--- Material provided ---
(* ===== verification/Conversion.v ===== *)
(** * JSON values to the bytes of parameters

    The second half of cda-core/src/diag_kernel/operations.rs.  Some
    conversions end in [expect]; a result is a value, an error of the source or
    a panic. *)

From stdpp Require Import strings gmap.
From stdpp Require Import list.
From S2P Require Import Prelude Bytes Errors Text Ieee754 Json DiagCodedType Values.

Local Open Scope Z_scope.

Definition conversion_error {A} : presult A := Err (Failed ParameterConversionError).

(** [<[u8; 4]>::try_from], which needs exactly [n] bytes. *)
Definition array_of (n : Z) (l : list Z) : option (list Z) := if len l =? n then Some l else None.

(** ** Bit lengths *)

(** [T::from(1).checked_shl(n)] for a type with [bits] bits. *)
Definition checked_shl_one (signed : bool) (bits n : Z) : option Z :=
  if n <? bits then Some (if signed && (n =? bits - 1) then - 2 ^ n else 2 ^ n) else None.

(** [validate_bit_len_signed] at [i32] ([bits = 32]) and [i64]. *)
Definition validate_bit_len_signed (bits value bit_len : Z) : dresult () :=
  if bit_len =? 0 then Err ParameterConversionError
  else
    let t_min := - 2 ^ (bits - 1) in
    let t_max := 2 ^ (bits - 1) - 1 in
    let in_type z := if in_range t_min z t_max then Some z else None in
    let shifted := checked_shl_one true bits (sat_sub bit_len 1) in
    let max_value := default t_max (v ← shifted; in_type (v - 1)) in
    let min_value := default t_min (v ← shifted; in_type (- v)) in
    if value <? min_value then Err ParameterConversionError
    else if max_value <? value then Err ParameterConversionError
    else Ok ().

(** [validate_bit_len_unsigned] at [u32] and [u64]. *)
Definition validate_bit_len_unsigned (bits value bit_len : Z) : dresult () :=
  if bit_len =? 0 then Err ParameterConversionError
  else
    let max_value := match checked_shl_one false bits bit_len with
                     | Some v => sat_sub v 1
                     | None => 2 ^ bits - 1
                     end in
    if max_value <? value then Err ParameterConversionError else Ok ().

(** [v.to_be_bytes()] of a 32-bit integer. *)
Definition i32_to_be_bytes (z : Z) : list Z := be_bytes 4 (z mod 2 ^ 32).

(** ** Numbers from text *)

Section external.
Context {ext : Externals}.

Definition decode_u32_radix (prefix : str) (radix : Z) (value : str) : dresult (list Z) :=
  let stripped := default value (Text.strip_prefix prefix value) in
  if negb (forallb (fun c => in_range ch_0 c (ch_0 + radix - 1)) stripped) then Err ParameterConversionError
  else i32_to_be_bytes <$> ok_or (from_str_radix 0 U32_MAX stripped radix) ParameterConversionError.
Definition decode_u32_octal_with_optional_prefix : str -> dresult (list Z) := decode_u32_radix (chars "0o") 8.
Definition decode_u32_binary_with_optional_prefix : str -> dresult (list Z) := decode_u32_radix (chars "0b") 2.

Definition starts_with (p s : str) : bool := match Text.strip_prefix p s with Some _ => true | None => false end.

(** Only ASCII letters become [x], [o] and [b] in lower case. *)
Definition decode_numeric_val_from_str (value : str) (physical_type : PhysicalType) (diag_type : DiagCodedType)
    : presult (list Z) :=
  let bit_len := default 32 (bit_len diag_type) in
  match base_type physical_type with
  | Int32 =>
      v ← fallible (ok_or (parse_i32 value) ParameterConversionError);
      _ ← fallible (validate_bit_len_signed 32 v bit_len);
      Ok (i32_to_be_bytes v)
  | UInt32 =>
      let lowercase := ascii_lower <$> value in
      if starts_with (chars "0x") lowercase then
        decoded ← fallible (decode_hex_with_optional_prefix hex_decode value);
        let decoded := if len decoded <? 4 then pad_msb_to_len decoded 4 else decoded in
        bytes ← expect (array_of 4 decoded);
        _ ← fallible (validate_bit_len_unsigned 32 (be_val bytes) bit_len);
        Ok (i32_to_be_bytes (be_val bytes))
      else if starts_with (chars "0o") lowercase then fallible (decode_u32_octal_with_optional_prefix value)
      else if starts_with (chars "0b") lowercase then fallible (decode_u32_binary_with_optional_prefix value)
      else
        v ← fallible (ok_or (parse_u32 value) ParameterConversionError);
        _ ← fallible (validate_bit_len_unsigned 32 v bit_len);
        Ok (i32_to_be_bytes v)
  | Float32 => to_be_bytes F32 <$> fallible (ok_or (parse_float F32 value) ParameterConversionError)
  | Float64 => to_be_bytes F64 <$> fallible (ok_or (parse_float F64 value) ParameterConversionError)
  | AsciiString | Utf8String | Unicode2String | ByteField => conversion_error
  end.

(** The number in [n] bytes, as an [f64]. *)
Definition f64_of_bytes (n : Z) (read : list Z -> spec_float) (base_bytes : list Z) : presult spec_float :=
  if n <? len base_bytes then conversion_error
  else read <$> expect (array_of n (pad_msb_to_len base_bytes n)).

Definition parse_json_to_f64 (value : Value) (diag_type : DiagCodedType) (physical_type : option PhysicalType)
    : presult spec_float :=
  match as_f64 value with
  | Some num => Ok num
  | None =>
      match as_i64 value with
      | Some num => Ok (of_Z F64 num)
      | None =>
          match as_str value, physical_type with
          | Some s, Some phys_type =>
              base_bytes ← decode_numeric_val_from_str s phys_type diag_type;
              match base_datatype diag_type with
              | Int32 => f64_of_bytes 4 (fun l => of_Z F64 (i32_from_be_bytes l)) base_bytes
              | UInt32 => f64_of_bytes 4 (fun l => of_Z F64 (be_val l)) base_bytes
              | Float32 => f64_of_bytes 4 (fun l => convert F64 (from_be_bytes F32 l)) base_bytes
              | Float64 => f64_of_bytes 8 (from_be_bytes F64) base_bytes
              | AsciiString | Utf8String | Unicode2String | ByteField => conversion_error
              end
          | _, _ => conversion_error
          end
      end
  end.

(** ** Computation methods *)

Definition linear_scaled_value_to_bytes (value : spec_float) (diag_type : DataType) : dresult (list Z) :=
  match diag_type with
  | Int32 => Ok (i32_to_be_bytes (as_int I32_MIN I32_MAX value))
  | UInt32 => Ok (i32_to_be_bytes (as_int 0 U32_MAX value))
  | Float32 => Ok (to_be_bytes F32 (convert F32 value))
  | Float64 => Ok (to_be_bytes F64 value)
  | _ => Err InvalidDatabase
  end.

Definition compu_convert_linear (diag_type : DiagCodedType) (compu_method : CompuMethod)
    (phys_type : option PhysicalType) (value : Value) : presult (list Z) :=
  if negb (len (scales compu_method) =? 1) then Err (Failed InvalidDatabase)
  else
    scale ← fallible (ok_or (head (scales compu_method)) UdsLookupError);
    physical_value ← parse_json_to_f64 value diag_type phys_type;
    coeffs ← fallible (ok_or (rational_coefficients scale) UdsLookupError);
    internal_value ← fallible (apply_linear_conversion coeffs physical_value (PhysToInternal (inverse_values scale)));
    fallible (linear_scaled_value_to_bytes internal_value (base_datatype diag_type)).

(** A limit after the conversion of the scale; [None] when there is none, or
    when it cannot be converted. *)
Definition phys_limit (coeffs : CompuRationalCoefficients) (limit : option Limit) : option spec_float :=
  l ← limit;
  internal_val ← result_ok (limit_f64 l);
  result_ok (apply_linear_conversion coeffs internal_val InternalToPhys).

Definition within_phys_limit (lt le : spec_float -> spec_float -> bool) (value : spec_float)
    (coeffs : CompuRationalCoefficients) (limit : option Limit) : bool :=
  match phys_limit coeffs limit with
  | None => true
  | Some l =>
      match limit with
      | Some limit =>
          match interval_type limit with Closed => le value l | Open => lt value l | Infinite => true end
      | None => le value l
      end
  end.

Definition scale_admits (physical_value : spec_float) (scale : CompuScale) : bool :=
  match rational_coefficients scale with
  | None => false
  | Some coeffs =>
      within_phys_limit (fun a b => SFltb b a) (fun a b => SFleb b a) physical_value coeffs (lower_limit scale)
      && within_phys_limit SFltb SFleb physical_value coeffs (upper_limit scale)
  end.

Definition compu_convert_scale_linear (diag_type : DiagCodedType) (compu_method : CompuMethod)
    (phys_type : option PhysicalType) (value : Value) : presult (list Z) :=
  physical_value ← parse_json_to_f64 value diag_type phys_type;
  scale ← fallible (ok_or (snd <$> list_find (fun s => scale_admits physical_value s) (scales compu_method)) UdsLookupError);
  coeffs ← fallible (ok_or (rational_coefficients scale) UdsLookupError);
  internal_value ← fallible (apply_linear_conversion coeffs physical_value (PhysToInternal (inverse_values scale)));
  fallible (linear_scaled_value_to_bytes internal_value (base_datatype diag_type)).

(** The lower limit of the first scale with this text that has one. *)
Fixpoint find_text (value : str) (l : list CompuScale) : option Limit :=
  match l with
  | [] => None
  | scale :: l =>
      match (if bool_decide ((c ← consts scale; text_of c) = Some value) then lower_limit scale else None) with
      | Some limit => Some limit
      | None => find_text value l
      end
  end.

Definition compu_convert_text_table (diag_type : DataType) (compu_method : CompuMethod) (value : Value)
    : dresult (list Z) :=
  if negb (bool_decide (diag_type ∈ [Int32; UInt32; Float32; Float64])) then Err InvalidDatabase
  else
    value ← ok_or (as_str value) UdsLookupError;
    limit ← ok_or (find_text (filter (fun c => c <> ch_quote) value) (scales compu_method)) UdsLookupError;
    match diag_type with
    | Int32 => i32_to_be_bytes <$> limit_i32 limit
    | UInt32 => i32_to_be_bytes <$> limit_u32 limit
    | Float32 => to_be_bytes F32 <$> limit_f32 limit
    | _ => to_be_bytes F64 <$> limit_f64 limit
    end.

Definition compu_convert (diag_type : DiagCodedType) (compu_method : CompuMethod) (phys_type : option PhysicalType)
    (category : CompuCategory) (value : Value) : presult (list Z) :=
  match category with
  | Linear => compu_convert_linear diag_type compu_method phys_type value
  | ScaleLinear => compu_convert_scale_linear diag_type compu_method phys_type value
  | TextTable => fallible (compu_convert_text_table (base_datatype diag_type) compu_method value)
  | Identical | CompuCode | TabIntp | RatFunc | ScaleRatFunc => Err (Failed RequestNotSupported)
  end.

(** ** Values without a computation method *)

Definition process_numeric_json_value (json_value : Value) (data_type : DiagCodedType) : dresult (list Z) :=
  let bit_len := default 32 (bit_len data_type) in
  match base_datatype data_type with
  | Int32 =>
      value ← ok_or (as_i64 json_value) ParameterConversionError;
      _ ← validate_bit_len_signed 64 value bit_len;
      if in_range I32_MIN value I32_MAX then Ok (i32_to_be_bytes value) else Err ParameterConversionError
  | UInt32 =>
      value ← ok_or (as_u64 json_value) ParameterConversionError;
      _ ← validate_bit_len_unsigned 64 value bit_len;
      if in_range 0 value U32_MAX then Ok (i32_to_be_bytes value) else Err ParameterConversionError
  | Float32 => (fun v => to_be_bytes F32 (convert F32 v)) <$> ok_or (as_f64 json_value) ParameterConversionError
  | Float64 => to_be_bytes F64 <$> ok_or (as_f64 json_value) ParameterConversionError
  | _ => Err ParameterConversionError
  end.

(** A number of one of the numeric types. *)
Inductive Num : Type := NumInt (z : Z) | NumFloat (f : spec_float).

Definition to_numeric_base_type (val : Num) (base_type : DataType) : dresult (list Z) :=
  let to_int lo hi := match val with NumInt z => int_to_int lo hi z | NumFloat f => float_to_int lo hi f end in
  let to_float fmt := match val with NumInt z => of_Z fmt z | NumFloat f => convert fmt f end in
  match base_type with
  | Int32 => i32_to_be_bytes <$> ok_or (to_int I32_MIN I32_MAX) ParameterConversionError
  | UInt32 => i32_to_be_bytes <$> ok_or (to_int 0 U32_MAX) ParameterConversionError
  | Float32 => Ok (to_be_bytes F32 (to_float F32))
  | Float64 => Ok (to_be_bytes F64 (to_float F64))
  | AsciiString | Utf8String | Unicode2String | ByteField => Err ParameterConversionError
  end.

Definition process_physical_type_value (json_value : Value) (physical_type : PhysicalType) (data_type : DiagCodedType)
    : presult (list Z) :=
  value ← fallible (ok_or (as_str json_value) ParameterConversionError);
  data ← decode_numeric_val_from_str value physical_type data_type;
  let base := base_datatype data_type in
  if bool_decide (base_type physical_type = base) then Ok data
  else
    let from n read :=
      val ← read <$> expect (array_of n (pad_msb_to_len data n));
      fallible (to_numeric_base_type val base) in
    match base_type physical_type with
    | Int32 => from 4 (fun l => NumInt (i32_from_be_bytes l))
    | UInt32 => from 4 (fun l => NumInt (be_val l))
    | Float32 => from 4 (fun l => NumFloat (from_be_bytes F32 l))
    | Float64 => from 8 (fun l => NumFloat (from_be_bytes F64 l))
    | AsciiString | Utf8String | Unicode2String | ByteField => conversion_error
    end.

Definition validate_data_length (data : list Z) (base_type : DataType) : dresult () :=
  match base_type with
  | Int32 | UInt32 | Float32 => if 4 <? len data then Err ParameterConversionError else Ok ()
  | Float64 => if 8 <? len data then Err ParameterConversionError else Ok ()
  | _ => Ok ()
  end.

Definition numeric_json_value_to_byte_vector (json_value : Value) (data_type : DiagCodedType)
    (physical_type : option PhysicalType) : presult (list Z) :=
  data ← (if is_number json_value then fallible (process_numeric_json_value json_value data_type)
          else match physical_type with
               | Some physical_type => process_physical_type_value json_value physical_type data_type
               | None => conversion_error
               end);
  _ ← fallible (validate_data_length data (base_datatype data_type));
  Ok data.

Definition json_value_to_uds_data (diag_type : DiagCodedType) (compu_method : option CompuMethod)
    (phys_type : option PhysicalType) (json_value : Value) : presult (list Z) :=
  let direct :=
    match base_datatype diag_type with
    | Int32 | UInt32 | Float32 | Float64 => numeric_json_value_to_byte_vector json_value diag_type phys_type
    | ByteField =>
        s ← fallible (ok_or (as_str json_value) ParameterConversionError);
        fallible (decode_hex_with_optional_prefix hex_decode s)
    | AsciiString | Unicode2String | Utf8String =>
        as_bytes <$> fallible (ok_or (as_str json_value) ParameterConversionError)
    end in
  match compu_method with
  | Some compu_method =>
      match category compu_method with
      | Identical => direct
      | category => compu_convert diag_type compu_method phys_type category json_value
      end
  | None => direct
  end.
End external.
---
Beginning with the line above that contains "if bool_decide (base_type", copy each line exactly up to and including the line that contains "NumInt (i32_from_be_bytes l))", and go no further.

Task response —
  if bool_decide (base_type physical_type = base) then Ok data
  else
    let from n read :=
      val ← read <$> expect (array_of n (pad_msb_to_len data n));
      fallible (to_numeric_base_type val base) in
    match base_type physical_type with
    | Int32 => from 4 (fun l => NumInt (i32_from_be_bytes l))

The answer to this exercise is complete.